§ **Problem to solve**
Give every line of the records exactly, please, from the first up to and including the one containing "String.length (s ++".

--------------------------------

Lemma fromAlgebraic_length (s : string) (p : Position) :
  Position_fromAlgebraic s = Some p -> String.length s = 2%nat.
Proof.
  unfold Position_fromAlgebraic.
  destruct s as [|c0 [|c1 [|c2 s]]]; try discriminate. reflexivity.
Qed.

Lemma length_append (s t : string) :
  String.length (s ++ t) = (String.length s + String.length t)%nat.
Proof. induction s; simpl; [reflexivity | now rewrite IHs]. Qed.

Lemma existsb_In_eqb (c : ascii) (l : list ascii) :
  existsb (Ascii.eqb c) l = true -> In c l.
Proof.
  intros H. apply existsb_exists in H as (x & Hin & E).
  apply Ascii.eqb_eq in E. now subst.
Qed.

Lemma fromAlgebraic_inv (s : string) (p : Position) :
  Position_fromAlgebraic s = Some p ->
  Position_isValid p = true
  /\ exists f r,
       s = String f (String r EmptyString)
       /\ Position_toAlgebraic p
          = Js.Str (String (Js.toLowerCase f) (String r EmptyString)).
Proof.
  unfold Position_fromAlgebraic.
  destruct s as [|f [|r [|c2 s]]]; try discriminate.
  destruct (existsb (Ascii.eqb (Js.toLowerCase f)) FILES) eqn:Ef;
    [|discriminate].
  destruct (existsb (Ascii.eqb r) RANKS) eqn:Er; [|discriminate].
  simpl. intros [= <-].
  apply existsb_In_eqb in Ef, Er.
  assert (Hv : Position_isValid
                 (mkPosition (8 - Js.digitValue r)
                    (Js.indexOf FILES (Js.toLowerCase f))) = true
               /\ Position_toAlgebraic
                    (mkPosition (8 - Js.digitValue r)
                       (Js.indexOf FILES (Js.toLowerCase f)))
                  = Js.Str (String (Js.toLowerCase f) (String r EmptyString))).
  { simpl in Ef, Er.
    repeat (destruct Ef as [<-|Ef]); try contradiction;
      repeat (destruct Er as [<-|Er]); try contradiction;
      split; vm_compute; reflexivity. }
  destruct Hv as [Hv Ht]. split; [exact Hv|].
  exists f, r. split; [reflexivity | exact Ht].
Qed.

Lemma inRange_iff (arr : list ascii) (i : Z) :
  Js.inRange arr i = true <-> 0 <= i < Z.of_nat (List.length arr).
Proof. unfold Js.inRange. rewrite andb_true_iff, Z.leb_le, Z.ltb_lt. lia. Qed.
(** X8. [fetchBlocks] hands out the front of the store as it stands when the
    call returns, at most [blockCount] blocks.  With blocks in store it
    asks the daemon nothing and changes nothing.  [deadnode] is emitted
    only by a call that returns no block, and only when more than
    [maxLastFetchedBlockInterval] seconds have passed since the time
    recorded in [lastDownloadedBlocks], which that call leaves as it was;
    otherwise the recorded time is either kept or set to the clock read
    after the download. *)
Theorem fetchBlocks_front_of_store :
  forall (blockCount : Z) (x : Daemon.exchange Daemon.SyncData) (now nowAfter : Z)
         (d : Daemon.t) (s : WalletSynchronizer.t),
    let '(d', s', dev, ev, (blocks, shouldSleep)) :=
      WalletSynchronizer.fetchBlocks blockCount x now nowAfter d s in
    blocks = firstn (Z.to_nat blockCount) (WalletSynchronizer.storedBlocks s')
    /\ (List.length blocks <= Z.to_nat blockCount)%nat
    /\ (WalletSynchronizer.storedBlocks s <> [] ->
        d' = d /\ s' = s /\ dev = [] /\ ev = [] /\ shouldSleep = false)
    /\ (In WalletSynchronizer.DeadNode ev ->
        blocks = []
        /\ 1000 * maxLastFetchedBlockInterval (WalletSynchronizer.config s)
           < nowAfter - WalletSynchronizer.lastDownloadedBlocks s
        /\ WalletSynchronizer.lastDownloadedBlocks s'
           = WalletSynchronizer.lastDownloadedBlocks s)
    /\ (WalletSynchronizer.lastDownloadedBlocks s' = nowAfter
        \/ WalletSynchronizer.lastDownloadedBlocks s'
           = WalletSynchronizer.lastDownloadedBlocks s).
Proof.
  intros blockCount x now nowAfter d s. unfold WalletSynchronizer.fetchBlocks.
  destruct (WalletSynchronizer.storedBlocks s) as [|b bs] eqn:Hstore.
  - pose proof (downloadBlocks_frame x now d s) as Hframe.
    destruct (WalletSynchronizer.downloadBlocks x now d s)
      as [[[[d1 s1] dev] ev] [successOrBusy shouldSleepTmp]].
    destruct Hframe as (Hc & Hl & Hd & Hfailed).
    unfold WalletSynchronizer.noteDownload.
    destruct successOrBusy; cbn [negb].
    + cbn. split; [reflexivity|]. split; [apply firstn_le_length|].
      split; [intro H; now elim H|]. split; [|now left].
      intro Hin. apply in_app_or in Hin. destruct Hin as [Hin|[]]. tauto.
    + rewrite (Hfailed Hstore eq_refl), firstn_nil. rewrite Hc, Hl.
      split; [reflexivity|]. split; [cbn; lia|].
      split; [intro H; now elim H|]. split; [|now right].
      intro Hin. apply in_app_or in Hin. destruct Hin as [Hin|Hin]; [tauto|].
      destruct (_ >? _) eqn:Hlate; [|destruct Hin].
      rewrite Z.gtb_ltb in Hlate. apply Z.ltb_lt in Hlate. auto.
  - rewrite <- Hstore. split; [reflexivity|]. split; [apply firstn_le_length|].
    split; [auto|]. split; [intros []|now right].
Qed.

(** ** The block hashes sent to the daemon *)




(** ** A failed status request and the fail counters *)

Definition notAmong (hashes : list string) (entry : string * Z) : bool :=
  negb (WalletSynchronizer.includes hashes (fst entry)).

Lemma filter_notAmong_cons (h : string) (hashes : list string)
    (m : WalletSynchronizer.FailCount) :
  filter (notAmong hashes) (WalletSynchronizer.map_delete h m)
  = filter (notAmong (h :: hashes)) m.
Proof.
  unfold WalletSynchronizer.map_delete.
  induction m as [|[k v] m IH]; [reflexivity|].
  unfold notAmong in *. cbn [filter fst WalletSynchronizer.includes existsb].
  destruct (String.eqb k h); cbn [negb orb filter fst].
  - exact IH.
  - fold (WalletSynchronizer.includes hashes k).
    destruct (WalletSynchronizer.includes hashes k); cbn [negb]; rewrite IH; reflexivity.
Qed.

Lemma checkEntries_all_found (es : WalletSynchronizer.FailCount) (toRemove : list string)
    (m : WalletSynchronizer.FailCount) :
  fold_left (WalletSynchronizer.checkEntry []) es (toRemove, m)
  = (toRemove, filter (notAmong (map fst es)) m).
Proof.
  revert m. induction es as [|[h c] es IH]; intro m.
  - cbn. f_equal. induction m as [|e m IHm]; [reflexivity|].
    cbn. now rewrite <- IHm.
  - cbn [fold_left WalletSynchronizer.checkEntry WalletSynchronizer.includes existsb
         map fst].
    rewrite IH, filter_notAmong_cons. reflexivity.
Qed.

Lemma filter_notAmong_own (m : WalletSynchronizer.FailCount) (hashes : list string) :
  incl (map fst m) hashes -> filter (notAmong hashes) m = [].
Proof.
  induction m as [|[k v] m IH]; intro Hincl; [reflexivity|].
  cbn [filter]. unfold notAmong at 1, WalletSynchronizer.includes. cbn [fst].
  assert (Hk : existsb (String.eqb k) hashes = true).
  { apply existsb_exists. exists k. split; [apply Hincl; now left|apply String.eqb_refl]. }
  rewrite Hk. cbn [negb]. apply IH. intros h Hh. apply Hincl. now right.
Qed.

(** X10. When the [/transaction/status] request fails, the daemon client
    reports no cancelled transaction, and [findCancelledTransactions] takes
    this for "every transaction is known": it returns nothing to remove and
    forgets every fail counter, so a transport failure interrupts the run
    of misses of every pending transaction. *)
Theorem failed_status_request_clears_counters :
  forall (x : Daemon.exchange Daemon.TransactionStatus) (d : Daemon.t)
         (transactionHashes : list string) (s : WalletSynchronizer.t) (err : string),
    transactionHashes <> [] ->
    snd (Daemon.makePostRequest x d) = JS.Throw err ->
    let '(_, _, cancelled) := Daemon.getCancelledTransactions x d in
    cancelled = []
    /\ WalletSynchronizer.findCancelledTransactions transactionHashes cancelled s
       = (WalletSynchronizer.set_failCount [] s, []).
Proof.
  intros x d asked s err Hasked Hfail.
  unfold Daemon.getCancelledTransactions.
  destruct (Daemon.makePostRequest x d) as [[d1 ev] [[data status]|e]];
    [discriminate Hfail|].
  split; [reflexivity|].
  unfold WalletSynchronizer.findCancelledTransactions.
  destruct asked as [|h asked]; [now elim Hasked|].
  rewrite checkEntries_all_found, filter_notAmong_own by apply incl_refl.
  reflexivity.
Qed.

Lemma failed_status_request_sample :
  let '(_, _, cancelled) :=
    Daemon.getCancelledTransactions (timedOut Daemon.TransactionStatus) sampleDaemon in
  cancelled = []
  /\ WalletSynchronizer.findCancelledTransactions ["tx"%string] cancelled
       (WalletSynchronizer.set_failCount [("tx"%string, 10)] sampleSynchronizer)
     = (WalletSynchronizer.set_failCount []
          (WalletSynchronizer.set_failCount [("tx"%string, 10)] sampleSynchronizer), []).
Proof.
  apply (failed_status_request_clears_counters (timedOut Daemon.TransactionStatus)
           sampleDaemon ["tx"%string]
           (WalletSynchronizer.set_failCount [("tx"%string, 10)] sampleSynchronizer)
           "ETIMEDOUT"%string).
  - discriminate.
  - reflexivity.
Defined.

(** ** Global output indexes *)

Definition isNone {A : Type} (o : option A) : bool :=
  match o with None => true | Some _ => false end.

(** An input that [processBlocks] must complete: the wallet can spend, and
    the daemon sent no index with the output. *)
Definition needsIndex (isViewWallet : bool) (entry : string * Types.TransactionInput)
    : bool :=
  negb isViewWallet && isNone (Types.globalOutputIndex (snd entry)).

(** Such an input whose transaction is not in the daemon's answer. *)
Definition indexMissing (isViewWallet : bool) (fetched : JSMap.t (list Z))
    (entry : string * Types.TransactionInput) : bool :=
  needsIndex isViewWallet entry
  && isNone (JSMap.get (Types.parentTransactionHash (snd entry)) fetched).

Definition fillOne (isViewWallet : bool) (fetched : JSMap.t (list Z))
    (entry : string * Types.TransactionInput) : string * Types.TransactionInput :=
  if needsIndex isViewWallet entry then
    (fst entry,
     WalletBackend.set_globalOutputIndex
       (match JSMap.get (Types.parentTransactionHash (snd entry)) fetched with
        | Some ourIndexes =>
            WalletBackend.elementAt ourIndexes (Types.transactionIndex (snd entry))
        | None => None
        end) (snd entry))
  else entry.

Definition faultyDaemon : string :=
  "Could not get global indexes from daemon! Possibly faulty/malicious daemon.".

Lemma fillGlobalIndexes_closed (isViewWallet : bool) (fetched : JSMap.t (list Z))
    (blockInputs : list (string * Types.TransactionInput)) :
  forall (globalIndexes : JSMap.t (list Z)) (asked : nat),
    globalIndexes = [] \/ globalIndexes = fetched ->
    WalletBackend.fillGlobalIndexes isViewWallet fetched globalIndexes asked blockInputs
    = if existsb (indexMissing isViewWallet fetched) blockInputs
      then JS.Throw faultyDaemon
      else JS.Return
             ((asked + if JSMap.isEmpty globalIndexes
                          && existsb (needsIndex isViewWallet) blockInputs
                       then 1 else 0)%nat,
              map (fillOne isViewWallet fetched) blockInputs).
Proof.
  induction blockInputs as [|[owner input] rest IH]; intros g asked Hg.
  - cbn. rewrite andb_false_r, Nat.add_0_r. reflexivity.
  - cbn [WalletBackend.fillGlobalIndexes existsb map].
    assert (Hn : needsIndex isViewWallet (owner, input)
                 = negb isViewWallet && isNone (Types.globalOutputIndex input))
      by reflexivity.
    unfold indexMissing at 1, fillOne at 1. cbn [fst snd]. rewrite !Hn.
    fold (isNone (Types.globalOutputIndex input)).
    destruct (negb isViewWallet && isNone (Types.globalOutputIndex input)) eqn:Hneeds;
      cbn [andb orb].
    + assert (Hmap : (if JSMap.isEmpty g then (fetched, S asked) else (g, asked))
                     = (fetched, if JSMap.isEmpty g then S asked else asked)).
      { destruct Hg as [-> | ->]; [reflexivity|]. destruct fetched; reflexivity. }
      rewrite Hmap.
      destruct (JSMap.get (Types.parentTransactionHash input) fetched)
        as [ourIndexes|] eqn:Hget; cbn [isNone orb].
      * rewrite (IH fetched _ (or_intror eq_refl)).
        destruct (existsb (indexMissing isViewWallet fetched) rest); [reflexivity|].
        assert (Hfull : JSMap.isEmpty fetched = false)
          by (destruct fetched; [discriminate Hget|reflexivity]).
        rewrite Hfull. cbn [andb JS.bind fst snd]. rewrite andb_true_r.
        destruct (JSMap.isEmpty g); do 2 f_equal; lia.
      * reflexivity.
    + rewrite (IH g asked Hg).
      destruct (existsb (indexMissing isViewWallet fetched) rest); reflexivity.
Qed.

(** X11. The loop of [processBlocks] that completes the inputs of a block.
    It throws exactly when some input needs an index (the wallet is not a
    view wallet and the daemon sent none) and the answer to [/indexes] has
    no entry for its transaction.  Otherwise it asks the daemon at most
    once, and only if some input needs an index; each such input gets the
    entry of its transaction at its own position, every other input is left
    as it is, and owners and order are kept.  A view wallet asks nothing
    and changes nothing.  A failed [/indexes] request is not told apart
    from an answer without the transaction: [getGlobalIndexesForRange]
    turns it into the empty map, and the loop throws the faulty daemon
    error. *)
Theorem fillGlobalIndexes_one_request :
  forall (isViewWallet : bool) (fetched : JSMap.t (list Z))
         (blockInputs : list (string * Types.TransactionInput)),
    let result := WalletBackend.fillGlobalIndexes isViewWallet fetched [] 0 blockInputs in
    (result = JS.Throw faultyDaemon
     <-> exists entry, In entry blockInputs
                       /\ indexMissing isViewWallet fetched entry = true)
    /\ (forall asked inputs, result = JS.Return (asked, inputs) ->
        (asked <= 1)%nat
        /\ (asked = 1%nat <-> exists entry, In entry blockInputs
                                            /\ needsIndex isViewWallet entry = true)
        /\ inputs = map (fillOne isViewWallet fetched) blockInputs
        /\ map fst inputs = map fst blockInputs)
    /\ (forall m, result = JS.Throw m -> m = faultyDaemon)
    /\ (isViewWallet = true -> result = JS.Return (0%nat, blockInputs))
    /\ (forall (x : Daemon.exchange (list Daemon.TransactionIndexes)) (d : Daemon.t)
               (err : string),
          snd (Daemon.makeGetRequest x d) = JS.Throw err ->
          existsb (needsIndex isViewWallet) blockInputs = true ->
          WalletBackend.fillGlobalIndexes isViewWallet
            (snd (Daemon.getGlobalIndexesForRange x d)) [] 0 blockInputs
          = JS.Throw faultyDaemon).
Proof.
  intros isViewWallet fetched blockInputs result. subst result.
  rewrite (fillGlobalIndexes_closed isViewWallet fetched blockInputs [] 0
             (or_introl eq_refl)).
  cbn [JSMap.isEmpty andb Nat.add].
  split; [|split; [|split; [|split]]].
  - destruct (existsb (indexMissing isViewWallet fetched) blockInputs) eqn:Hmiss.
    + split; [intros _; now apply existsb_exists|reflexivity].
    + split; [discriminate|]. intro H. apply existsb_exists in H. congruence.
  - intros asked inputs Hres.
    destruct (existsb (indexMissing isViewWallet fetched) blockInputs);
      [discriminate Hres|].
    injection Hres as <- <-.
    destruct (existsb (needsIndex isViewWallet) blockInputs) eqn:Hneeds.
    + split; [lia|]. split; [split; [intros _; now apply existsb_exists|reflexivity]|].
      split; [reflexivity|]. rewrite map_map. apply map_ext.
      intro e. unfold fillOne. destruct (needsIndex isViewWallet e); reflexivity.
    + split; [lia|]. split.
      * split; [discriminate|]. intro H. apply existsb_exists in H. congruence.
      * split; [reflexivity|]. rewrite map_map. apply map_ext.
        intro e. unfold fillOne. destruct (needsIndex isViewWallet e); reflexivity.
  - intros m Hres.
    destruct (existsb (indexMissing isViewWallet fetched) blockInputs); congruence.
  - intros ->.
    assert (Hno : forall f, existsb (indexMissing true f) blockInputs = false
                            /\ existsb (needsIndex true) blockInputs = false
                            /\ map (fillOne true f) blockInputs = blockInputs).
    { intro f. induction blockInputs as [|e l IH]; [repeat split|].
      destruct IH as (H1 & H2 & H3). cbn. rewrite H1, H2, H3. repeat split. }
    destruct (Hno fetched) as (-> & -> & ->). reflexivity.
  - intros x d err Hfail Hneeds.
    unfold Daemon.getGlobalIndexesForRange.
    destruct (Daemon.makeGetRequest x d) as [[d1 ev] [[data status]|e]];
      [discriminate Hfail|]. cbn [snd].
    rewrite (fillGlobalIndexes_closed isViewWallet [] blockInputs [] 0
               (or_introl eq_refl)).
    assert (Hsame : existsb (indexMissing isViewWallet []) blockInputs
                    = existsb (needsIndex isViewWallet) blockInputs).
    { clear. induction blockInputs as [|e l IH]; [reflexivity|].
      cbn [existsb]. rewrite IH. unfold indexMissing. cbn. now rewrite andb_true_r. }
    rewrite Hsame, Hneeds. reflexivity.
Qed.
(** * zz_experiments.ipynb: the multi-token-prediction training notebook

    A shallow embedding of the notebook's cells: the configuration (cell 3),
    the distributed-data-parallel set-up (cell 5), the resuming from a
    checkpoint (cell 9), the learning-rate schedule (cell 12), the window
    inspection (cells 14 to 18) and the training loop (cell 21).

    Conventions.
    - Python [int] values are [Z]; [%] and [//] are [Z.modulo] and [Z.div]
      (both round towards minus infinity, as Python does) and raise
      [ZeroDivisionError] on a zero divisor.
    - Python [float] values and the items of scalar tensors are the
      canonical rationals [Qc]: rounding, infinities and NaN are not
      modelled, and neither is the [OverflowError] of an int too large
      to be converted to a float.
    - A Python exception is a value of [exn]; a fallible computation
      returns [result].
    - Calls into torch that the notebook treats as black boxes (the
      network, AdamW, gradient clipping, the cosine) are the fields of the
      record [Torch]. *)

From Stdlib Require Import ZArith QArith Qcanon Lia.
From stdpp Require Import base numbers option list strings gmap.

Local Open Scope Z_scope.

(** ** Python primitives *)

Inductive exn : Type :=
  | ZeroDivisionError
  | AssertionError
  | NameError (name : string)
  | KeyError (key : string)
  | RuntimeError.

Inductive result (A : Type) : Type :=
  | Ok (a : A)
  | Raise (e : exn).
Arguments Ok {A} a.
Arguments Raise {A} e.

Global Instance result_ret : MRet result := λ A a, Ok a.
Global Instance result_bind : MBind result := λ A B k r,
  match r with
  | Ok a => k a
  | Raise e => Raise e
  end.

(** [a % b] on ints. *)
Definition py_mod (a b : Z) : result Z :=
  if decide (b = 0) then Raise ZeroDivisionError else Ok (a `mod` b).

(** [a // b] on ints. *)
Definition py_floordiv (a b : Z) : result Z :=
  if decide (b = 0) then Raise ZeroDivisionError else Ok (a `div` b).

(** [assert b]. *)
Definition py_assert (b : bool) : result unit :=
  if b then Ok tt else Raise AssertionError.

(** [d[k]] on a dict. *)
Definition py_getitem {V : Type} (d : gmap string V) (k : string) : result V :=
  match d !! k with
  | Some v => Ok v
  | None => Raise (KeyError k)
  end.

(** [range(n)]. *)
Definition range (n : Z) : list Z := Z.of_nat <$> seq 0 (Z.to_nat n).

--------------------------------

§ **Solution**
Lemma fromAlgebraic_length (s : string) (p : Position) :
  Position_fromAlgebraic s = Some p -> String.length s = 2%nat.
Proof.
  unfold Position_fromAlgebraic.
  destruct s as [|c0 [|c1 [|c2 s]]]; try discriminate. reflexivity.
Qed.

Lemma length_append (s t : string) :
  String.length (s ++ t) = (String.length s + String.length t)%nat.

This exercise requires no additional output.